The public often doesn’t realize there are different types of FDA clearances biotech, pharmaceutical or medical device companies can apply for.

Pharmaceutical companies apply for a new drug application, while medical devices fall into three categories:

Class 1 —
This is for low-risk devices and it costs almost nothing to submit for this clearance.
Class 2 — This is for devices that are substantially equivalent to other devices already on the market. This process can cost about $4,000 just for the submission, not including the cost of testing and developing the submission.
Class 3 — This is for new devices or devices that are deemed life supporting/assisting and can cost millions of dollars after testing and the application process is complete. It’s important to remember that only products with a Class 3 are FDA approved, while the others are FDA cleared. FDA approval simply means that the FDA was involved in the testing and it was a new product unlike any other on the market.

Any startup biotech company will want to spend ample time researching the guidelines and class definitions before applying for FDA clearance. It seems like a tedious process, but it is a sound time investment and helps ensure the company only needs to go through the process once per product. Any mistakes along the way can result in going back to the drawing board and starting the process all over again.

To avoid this, these companies need to hire employees and consultants who have been through the process and can lend guidance from experience. Also, it is strongly advised to open a dialogue with people at the FDA. They are there to help companies get through the process smoothly and efficiently, and can help a startup overcome challenges along the way.

So when should you start the process? In most cases, a company will wait until it has a product prototype or a design it’s happy with before starting the application.
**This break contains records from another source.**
(** [ObjectId(x)]: raises for anything but a well-formed id. *)
Variable ObjectId : value -> result oid.
(** [col.find_one(filter)], and with [sort=[("createdAt", -1)]] when
    [newest] is set.  A document comes with the string of its ["_id"] and
    its other fields; it is never empty, so it is truthy. *)
Variable find_one :
  collection -> list (str * key) -> forall newest : bool,
  result (option (str * list (str * value))).
(** [str(col.insert_one(doc).inserted_id)] *)
Variable insert_one : collection -> value -> result str.
(** [datetime.utcnow().isoformat()] *)
Variable utcnow : str.

(** The document of a submission before the analysis is attached. *)
Definition test_doc (payload : TestSubmitUnion) : list (str * value) :=
  [(py "studentId", VStr (studentId payload));
   (py "testType", VStr (testType payload));
   (py "results", VDict (results payload));
   (py "metadata", VDict (or_empty (metadata payload)));
   (py "questionData", VList (or_empty (questionData payload)));
   (py "roundData", VDict (or_empty (roundData payload)));
   (py "wordPairs", VList (or_empty (wordPairs payload)));
   (py "createdAt", VStr utcnow)].

(** The second [try] block: the analysis the server has stored.  In
    either branch the name [test_ai_analysis_col] is evaluated first. *)
Definition find_server_analysis (payload : TestSubmitUnion)
  : result (option (str * list (str * value))) :=
  (* payload.results is a dict, so the isinstance test holds *)
  let session_id := get (py "sessionId") (results payload) in
  if truthy session_id then
    bind (global "test_ai_analysis_col") (fun col =>
    find_one col [(py "sessionId", Val session_id)] true)
  else
    bind (global "test_ai_analysis_col") (fun col =>
    find_one col [(py "studentId", Val (VStr (studentId payload)))] true).

(** The handler returns its response, or raises; the second component
    lists the documents it has inserted into the tests collection. *)
Definition submit_test (payload : TestSubmitUnion) (parent_id : str)
  : result JSONResponse * list value :=
  (* validate student belongs to parent *)
  let student :=
    match
      bind (global "students_col") (fun col =>
      bind (ObjectId (VStr (studentId payload))) (fun id =>
      find_one col [(py "_id", Id id); (py "parentId", Val (VStr parent_id))]
        false))
    with
    | Return student => student
    | Raised _ => None
    end in
  match student with
  | None =>
      let body :=
        fst (responses.error_response
               (py "Student not found or not owned by authenticated parent")
               (Some (py "STUDENT_NOT_FOUND")) None 404) in
      (Return {| content := body; status_code := 404 |}, [])
  | Some _ =>
      let doc := test_doc payload in
      let server_ai_analysis :=
        match find_server_analysis payload with
        | Return found => found
        | Raised _ => None
        end in
      let from_frontend :=
        if truthy (get (py "aiAnalysis") (results payload)) then
          dict_set (py "aiAnalysis")
            (VDict [(py "source", VStr (py "frontend"));
                    (py "analysis", get (py "aiAnalysis") (results payload))])
            doc
        else doc in
      let doc :=
        match server_ai_analysis with
        | Some (_, analysis_doc) =>
            if truthy (get (py "analysis") analysis_doc)
            then dict_set (py "aiAnalysis") (get (py "analysis") analysis_doc) doc
            else from_frontend
        | None => from_frontend
        end in
      (* insert the test doc *)
      match bind (global "tests_col") (fun col => insert_one col (VDict doc)) with
      | Return test_id =>
          let body :=
            fst (responses.success_response (py "Test submitted")
                   (Some (VDict [(py "testId", VStr test_id)])) 200) in
          (Return {| content := body; status_code := 201 |}, [VDict doc])
      | Raised e => (Raised e, [])
      end
  end.

(** Get full test document if it belongs to authenticated parent. *)
Definition get_test_detail (test_id : str) (parent_id : str)
  : result JSONResponse :=
  bind (global "tests_col") (fun col =>
  bind (ObjectId (VStr test_id)) (fun id =>
  bind (find_one col [(py "_id", Id id)] false) (fun doc =>
  match doc with
  | None =>
      let body :=
        fst (responses.error_response (py "Test not found")
               (Some (py "TEST_NOT_FOUND")) None 404) in
      Return {| content := body; status_code := 404 |}
  | Some (doc_id, doc) =>
      (* ensure student ownership *)
      bind (global "students_col") (fun col =>
      bind (match dict_get (py "studentId") doc with
            | Some student_id => ObjectId student_id
            | None => Raised (OtherError (py "KeyError"))
            end) (fun id =>
      bind (find_one col [(py "_id", Id id)] false) (fun student =>
      let owned :=
        match student with
        | Some (_, student) =>
            match get (py "parentId") student with
            | VStr owner => str_eqb owner parent_id
            | _ => false
            end
        | None => false
        end in
      if negb owned then
        let body :=
          fst (responses.error_response (py "Not authorized to view this test")
                 (Some (py "NOT_AUTHORIZED")) None 403) in
        Return {| content := body; status_code := 403 |}
      else
        let doc := dict_set (py "id") (VStr doc_id) doc in
        Return {| content := VDict [(py "data", VDict doc)];
                  status_code := 200 |})))
  end))).
End handlers.
Arguments Id {oid} o.
Arguments Val {oid} v.
(** * cubes: attribute-scoped authorization and SQL utilities

    A shallow embedding of [cubes/custom_auth.py] and [cubes/sql/utils.py]
    with the properties their specification states about them.

    Python values are modelled as follows: [str] is [string], a [set] of
    strings is a [gset string], a [dict] used as a map is a [gmap], an
    [OrderedDict] is an association list in insertion order, [None] is the
    [None] of [option], and code that may raise returns a [result]. *)

From Stdlib Require Import Ascii String List Bool.
From stdpp Require Import base option list gmap strings.


(** ** Python built-ins used by the sources *)

Module Py.

(** The exceptions the two modules can raise or let through. *)
Inductive exn : Type :=
  | URLError (reason : string)
  | HTTPError (status : Z)
  | UnicodeDecodeError
  | JSONDecodeError
  | AttributeError (what : string)
  | KeyError (key : string)
  | NameError (name : string)
  | TypeError (what : string)
  | ArgumentError (msg : string)
  | ConfigurationError (msg : string).

(** A computation that returns a value or raises. *)
Inductive result (A : Type) : Type :=
  | Ok (a : A)
  | Raise (e : exn).
Arguments Ok {A} a.
Arguments Raise {A} e.

Definition bind {A B} (r : result A) (k : A → result B) : result B :=
  match r with
  | Ok a => k a
  | Raise e => Raise e
  end.

#[global] Instance result_ret : MRet result := λ A a, Ok a.
#[global] Instance result_bind : MBind result := λ A B k r, bind r k.

(** Evaluating a name that is bound neither in the function, nor in its
    module, nor among the built-ins. *)
Definition unbound {A} (name : string) : result A := Raise (NameError name).

(** [s.startswith(p)] *)
Fixpoint startswith (s p : string) {struct p} : bool :=
  match p, s with
  | EmptyString, _ => true
  | String _ _, EmptyString => false
  | String c p', String d s' => Ascii.eqb c d && startswith s' p'
  end.

(** [s.endswith(p)]: the last [len(p)] characters of [s] are [p]. *)
Definition endswith (s p : string) : bool :=
  let n := String.length s in
  let m := String.length p in
  (m <=? n)%nat && String.eqb (substring (n - m) m s) p.

(** [s[1:]] *)
Definition slice_from_1 (s : string) : string :=
  match s with
  | EmptyString => EmptyString
  | String _ s' => s'
  end.

(** [s[:-1]] *)
Fixpoint slice_to_last (s : string) : string :=
  match s with
  | EmptyString => EmptyString
  | String _ EmptyString => EmptyString
  | String c s' => String c (slice_to_last s')
  end.

(** [c.lower()] on one character, and [s.lower()]. *)
Definition lower_ascii (c : ascii) : ascii :=
  let n := nat_of_ascii c in
  if ((65 <=? n) && (n <=? 90))%nat then ascii_of_nat (n + 32) else c.

Fixpoint lower (s : string) : string :=
  match s with
  | EmptyString => EmptyString
  | String c s' => String (lower_ascii c) (lower s')
  end.

(** Truth value of a sequence: non-empty. *)
Definition truthy_list {A} (l : list A) : bool :=
  match l with
  | [] => false
  | _ :: _ => true
  end.

(** Truth value of a sequence that may be [None]. *)
Definition truthy_opt {A} (l : option (list A)) : bool :=
  match l with
  | Some l => truthy_list l
  | None => false
  end.

(** Truth value of a string: non-empty. *)
Definition truthy_str (s : string) : bool :=
  match s with
  | EmptyString => false
  | String _ _ => true
  end.

(** Truth value of a set: non-empty. *)
Definition truthy_set (s : gset string) : bool :=
  truthy_list (elements s).

(** [x in s] for a set of strings. *)
Definition in_set (x : string) (s : gset string) : bool :=
  bool_decide (x ∈ s).

(** [any(f(p) for p in l)] *)
Definition any {A} (f : A → bool) (l : list A) : bool := existsb f l.

(** The [str()] protocol. *)
Class Str (A : Type) := str : A → string.
#[global] Instance str_string : Str string := λ s, s.

End Py.

Import Py.

(** ** The model classes the two modules import *)

Module Cells.

(** Modelled from the spec: the classes [Cube], [Dimension], [Cut] and
    [Cell] of [cubes.model] and [cubes.cells] are not among the sources.
    A cube is known by its name ([str(cube)] is that name); a dimension
    carries its [info] dictionary; a resolved cut names a dimension, the
    values it restricts the dimension to, and carries a [hidden] flag; a
    cell is an ordered sequence of cuts scoped to one cube.  Two cuts are
    [==] when all their fields are. *)
Record Cube : Type := { cube_name : string }.

Record Dimension : Type := {
  dim_name : string;
  info : gmap string string
}.

Record Cut : Type := {
  dimension : Dimension;
  values : list string;
  hidden : bool
}.

Record Cell : Type := {
  cube : Cube;
  cuts : list Cut
}.

#[global] Instance Cube_eq_dec : EqDecision Cube.
Proof. solve_decision. Defined.
#[global] Instance Dimension_eq_dec : EqDecision Dimension.
Proof. solve_decision. Defined.
#[global] Instance Cut_eq_dec : EqDecision Cut.
Proof. solve_decision. Defined.
#[global] Instance Cell_eq_dec : EqDecision Cell.
Proof. solve_decision. Defined.

#[global] Instance str_Cube : Str Cube := cube_name.

(** [cut.hidden = True] *)
Definition set_hidden (cut : Cut) : Cut :=
  {| dimension := dimension cut; values := values cut; hidden := true |}.

(** Modelled from the spec: [Cell(cube)] is the cell with no cuts, the
    unrestricted cell of its cube. *)
Definition Cell_of_cube (c : Cube) : Cell := {| cube := c; cuts := [] |}.

(** Modelled from the spec: the intersection [a & b] is a new cell whose
    cuts are the concatenation of both operands' cuts. *)
Definition cell_and (a b : Cell) : Cell :=
  {| cube := cube a; cuts := cuts a ++ cuts b |}.

(** Modelled from the spec: in [if cell], a cell that was supplied counts
    as true and [None] as false. *)
Definition truthy_cell (cell : option Cell) : bool :=
  match cell with
  | Some _ => true
  | None => false
  end.

End Cells.

Import Cells.

(** ** [cubes/custom_auth.py] *)

Module CustomAuth.

(** Modelled from the spec: [ALL_CUBES_WILDCARD] is imported from
    [cubes.auth], which is not among the sources; the spec names the
    universal wildcard ["*"]. *)
Definition ALL_CUBES_WILDCARD : string := "*".

(** A decoded JSON value. *)
#[warnings="-register-all"]
Inductive json : Type :=
  | JNull
  | JBool (b : bool)
  | JNumber (n : Z)
  | JString (s : string)
  | JArray (items : list json)
  | JObject (members : list (string * json)).

(** The fields of the provider's response that the authorizer reads, with
    the types of the provider's HTTP contract.  A field is [None] when it
    is absent or [null]: [data.get(key)] gives [None] in both cases.  A cut
    specification or a level reference is any JSON value; the code tells the
    string form from the structured form at run time.  [hierarchy_limits]
    keeps the members in the order [items()] yields them. *)
Record RightsData : Type := {
  allowed_cubes_field : option (list string);
  denied_cubes_field : option (list string);
  cell_restrictions_field : option (gmap string (list json));
  hierarchy_limits_field : option (list (string * list json))
}.

(** What [json.load] returns: an object with the fields above, or some
    other JSON value, which has no [get]. *)
Inductive Payload : Type :=
  | PObject (data : RightsData)
  | PNotObject (j : json).

(** [data.get(key)] *)
Definition data_get {V} (field : RightsData → option V) (data : Payload)
  : result (option V) :=
  match data with
  | PObject d => Ok (field d)
  | PNotObject _ => Raise (AttributeError "get")
  end.

(** A hierarchy limit: the tuple [string_to_dimension_level] returns for a
    string, or a structured reference kept as it came. *)
Inductive Limit : Type :=
  | LimitLevel (dim : string) (hier level : option string)
  | LimitRaw (j : json).

(** The transport: [opener.open(url)] with the given [addheaders], and
    [json.load] on a UTF-8 reader of the response. *)
Class Http : Type := {
  opener_open : list (string * string) → string → result string;
  json_load : string → result Payload
}.

(** The parsers imported from [cubes.cells] and [cubes.model], which are
    not among the sources. *)
Class ModelParsers : Type := {
  cut_from_string : string → Cube → result Cut;
  cut_from_dict : json → result Cut;
  string_to_dimension_level : string → result (string * option string * option string)
}.

Record DematAccessRight : Type := {
  cell_restrictions : gmap string (list json);
  hierarchy_limits : gmap string (list Limit);
  allowed_cubes : gset string;
  denied_cubes : gset string;
  allowed_cube_suffix : list string;
  allowed_cube_prefix : list string;
  denied_cube_suffix : list string;
  denied_cube_prefix : list string
}.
The process to apply can often begin at the start of the business, but the real work begins once the company has something that can be tested for safety and efficacy. The good news is once the submission is complete, and if everything in the application meets the FDA’s requirements, it will only take 60 to 90 days on average to hear back from the FDA.

Once a company considers FDA clearance they can also expect some changes to their business. As with every form of government licensing, the FDA has rules and guidelines that must be followed, and these are known as the quality systems requirements. This is simply a form of management by the FDA that ensures biotech companies offer a consistent level of quality in every aspect of their business and are marketing products in a way that will not deceive or misguide the public.

In the end, every biotech company has to decide how they are going to grow their business. As we see more and more medical device and other biotechnology companies emerge in Arizona, we’ll see them go to market in vastly different ways.